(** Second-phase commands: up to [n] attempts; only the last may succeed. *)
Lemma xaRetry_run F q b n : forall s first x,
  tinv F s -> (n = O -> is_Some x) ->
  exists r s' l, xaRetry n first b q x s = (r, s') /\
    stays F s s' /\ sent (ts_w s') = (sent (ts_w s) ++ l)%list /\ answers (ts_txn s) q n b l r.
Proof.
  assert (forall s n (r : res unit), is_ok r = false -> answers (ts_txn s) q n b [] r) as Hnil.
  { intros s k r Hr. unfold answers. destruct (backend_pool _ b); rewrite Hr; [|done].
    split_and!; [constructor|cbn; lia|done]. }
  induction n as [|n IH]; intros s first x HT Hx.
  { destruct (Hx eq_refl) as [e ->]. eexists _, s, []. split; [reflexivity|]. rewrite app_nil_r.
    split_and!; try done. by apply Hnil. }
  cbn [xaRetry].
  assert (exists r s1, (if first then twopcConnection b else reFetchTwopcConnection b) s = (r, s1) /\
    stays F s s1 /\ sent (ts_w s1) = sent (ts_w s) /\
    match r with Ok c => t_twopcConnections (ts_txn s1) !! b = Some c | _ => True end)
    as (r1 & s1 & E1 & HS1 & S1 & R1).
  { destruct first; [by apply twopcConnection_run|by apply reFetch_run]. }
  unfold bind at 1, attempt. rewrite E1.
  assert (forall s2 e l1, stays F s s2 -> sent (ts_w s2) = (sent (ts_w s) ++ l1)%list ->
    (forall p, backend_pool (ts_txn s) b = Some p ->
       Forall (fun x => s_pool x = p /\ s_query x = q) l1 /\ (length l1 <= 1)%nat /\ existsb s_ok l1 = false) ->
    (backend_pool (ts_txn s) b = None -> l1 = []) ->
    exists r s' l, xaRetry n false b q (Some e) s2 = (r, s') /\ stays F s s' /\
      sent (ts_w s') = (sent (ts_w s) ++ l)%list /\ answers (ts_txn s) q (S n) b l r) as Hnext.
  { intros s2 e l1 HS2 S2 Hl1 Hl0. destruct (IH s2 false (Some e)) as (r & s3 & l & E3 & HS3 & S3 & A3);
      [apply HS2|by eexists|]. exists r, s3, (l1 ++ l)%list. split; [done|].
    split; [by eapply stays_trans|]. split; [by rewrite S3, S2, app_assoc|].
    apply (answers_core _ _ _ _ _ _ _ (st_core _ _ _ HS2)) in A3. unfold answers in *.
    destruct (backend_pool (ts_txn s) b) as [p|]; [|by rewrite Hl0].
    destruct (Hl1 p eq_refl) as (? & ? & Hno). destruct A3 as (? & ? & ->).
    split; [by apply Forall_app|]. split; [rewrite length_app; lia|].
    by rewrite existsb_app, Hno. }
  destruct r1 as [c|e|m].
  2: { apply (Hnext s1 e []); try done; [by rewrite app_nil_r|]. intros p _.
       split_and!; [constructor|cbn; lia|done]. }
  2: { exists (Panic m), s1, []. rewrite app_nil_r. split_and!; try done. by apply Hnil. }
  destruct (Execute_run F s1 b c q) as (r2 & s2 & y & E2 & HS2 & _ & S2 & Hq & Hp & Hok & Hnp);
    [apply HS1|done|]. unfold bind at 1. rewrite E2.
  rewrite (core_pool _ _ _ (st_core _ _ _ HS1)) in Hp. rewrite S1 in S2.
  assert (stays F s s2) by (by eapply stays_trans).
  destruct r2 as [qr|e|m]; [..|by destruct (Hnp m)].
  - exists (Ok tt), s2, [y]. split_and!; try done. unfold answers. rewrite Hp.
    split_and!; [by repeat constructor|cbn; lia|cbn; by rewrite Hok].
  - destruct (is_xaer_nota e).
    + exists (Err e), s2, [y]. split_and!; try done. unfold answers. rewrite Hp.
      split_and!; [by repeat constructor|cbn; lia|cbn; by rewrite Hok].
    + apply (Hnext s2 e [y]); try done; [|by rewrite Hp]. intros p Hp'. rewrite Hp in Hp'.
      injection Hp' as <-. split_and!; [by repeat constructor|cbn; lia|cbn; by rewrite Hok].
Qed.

● Task prompt
Transcribe all the entries, keeping each one exactly as it is.

● Exercise output
(** Second-phase commands: up to [n] attempts; only the last may succeed. *)
Lemma xaRetry_run F q b n : forall s first x,
  tinv F s -> (n = O -> is_Some x) ->
  exists r s' l, xaRetry n first b q x s = (r, s') /\
    stays F s s' /\ sent (ts_w s') = (sent (ts_w s) ++ l)%list /\ answers (ts_txn s) q n b l r.
Proof.
  assert (forall s n (r : res unit), is_ok r = false -> answers (ts_txn s) q n b [] r) as Hnil.
  { intros s k r Hr. unfold answers. destruct (backend_pool _ b); rewrite Hr; [|done].
    split_and!; [constructor|cbn; lia|done]. }
  induction n as [|n IH]; intros s first x HT Hx.
  { destruct (Hx eq_refl) as [e ->]. eexists _, s, []. split; [reflexivity|]. rewrite app_nil_r.
    split_and!; try done. by apply Hnil. }
  cbn [xaRetry].
  assert (exists r s1, (if first then twopcConnection b else reFetchTwopcConnection b) s = (r, s1) /\
    stays F s s1 /\ sent (ts_w s1) = sent (ts_w s) /\
    match r with Ok c => t_twopcConnections (ts_txn s1) !! b = Some c | _ => True end)
    as (r1 & s1 & E1 & HS1 & S1 & R1).
  { destruct first; [by apply twopcConnection_run|by apply reFetch_run]. }
  unfold bind at 1, attempt. rewrite E1.
  assert (forall s2 e l1, stays F s s2 -> sent (ts_w s2) = (sent (ts_w s) ++ l1)%list ->
    (forall p, backend_pool (ts_txn s) b = Some p ->
       Forall (fun x => s_pool x = p /\ s_query x = q) l1 /\ (length l1 <= 1)%nat /\ existsb s_ok l1 = false) ->
    (backend_pool (ts_txn s) b = None -> l1 = []) ->
    exists r s' l, xaRetry n false b q (Some e) s2 = (r, s') /\ stays F s s' /\
      sent (ts_w s') = (sent (ts_w s) ++ l)%list /\ answers (ts_txn s) q (S n) b l r) as Hnext.
  { intros s2 e l1 HS2 S2 Hl1 Hl0. destruct (IH s2 false (Some e)) as (r & s3 & l & E3 & HS3 & S3 & A3);
      [apply HS2|by eexists|]. exists r, s3, (l1 ++ l)%list. split; [done|].
    split; [by eapply stays_trans|]. split; [by rewrite S3, S2, app_assoc|].
    apply (answers_core _ _ _ _ _ _ _ (st_core _ _ _ HS2)) in A3. unfold answers in *.
    destruct (backend_pool (ts_txn s) b) as [p|]; [|by rewrite Hl0].
    destruct (Hl1 p eq_refl) as (? & ? & Hno). destruct A3 as (? & ? & ->).
    split; [by apply Forall_app|]. split; [rewrite length_app; lia|].
    by rewrite existsb_app, Hno. }
  destruct r1 as [c|e|m].
  2: { apply (Hnext s1 e []); try done; [by rewrite app_nil_r|]. intros p _.
       split_and!; [constructor|cbn; lia|done]. }
  2: { exists (Panic m), s1, []. rewrite app_nil_r. split_and!; try done. by apply Hnil. }
  destruct (Execute_run F s1 b c q) as (r2 & s2 & y & E2 & HS2 & _ & S2 & Hq & Hp & Hok & Hnp);
    [apply HS1|done|]. unfold bind at 1. rewrite E2.
  rewrite (core_pool _ _ _ (st_core _ _ _ HS1)) in Hp. rewrite S1 in S2.
  assert (stays F s s2) by (by eapply stays_trans).
  destruct r2 as [qr|e|m]; [..|by destruct (Hnp m)].
  - exists (Ok tt), s2, [y]. split_and!; try done. unfold answers. rewrite Hp.
    split_and!; [by repeat constructor|cbn; lia|cbn; by rewrite Hok].
  - destruct (is_xaer_nota e).
    + exists (Err e), s2, [y]. split_and!; try done. unfold answers. rewrite Hp.
      split_and!; [by repeat constructor|cbn; lia|cbn; by rewrite Hok].
    + apply (Hnext s2 e [y]); try done; [|by rewrite Hp]. intros p Hp'. rewrite Hp in Hp'.
      injection Hp' as <-. split_and!; [by repeat constructor|cbn; lia|cbn; by rewrite Hok].
Qed.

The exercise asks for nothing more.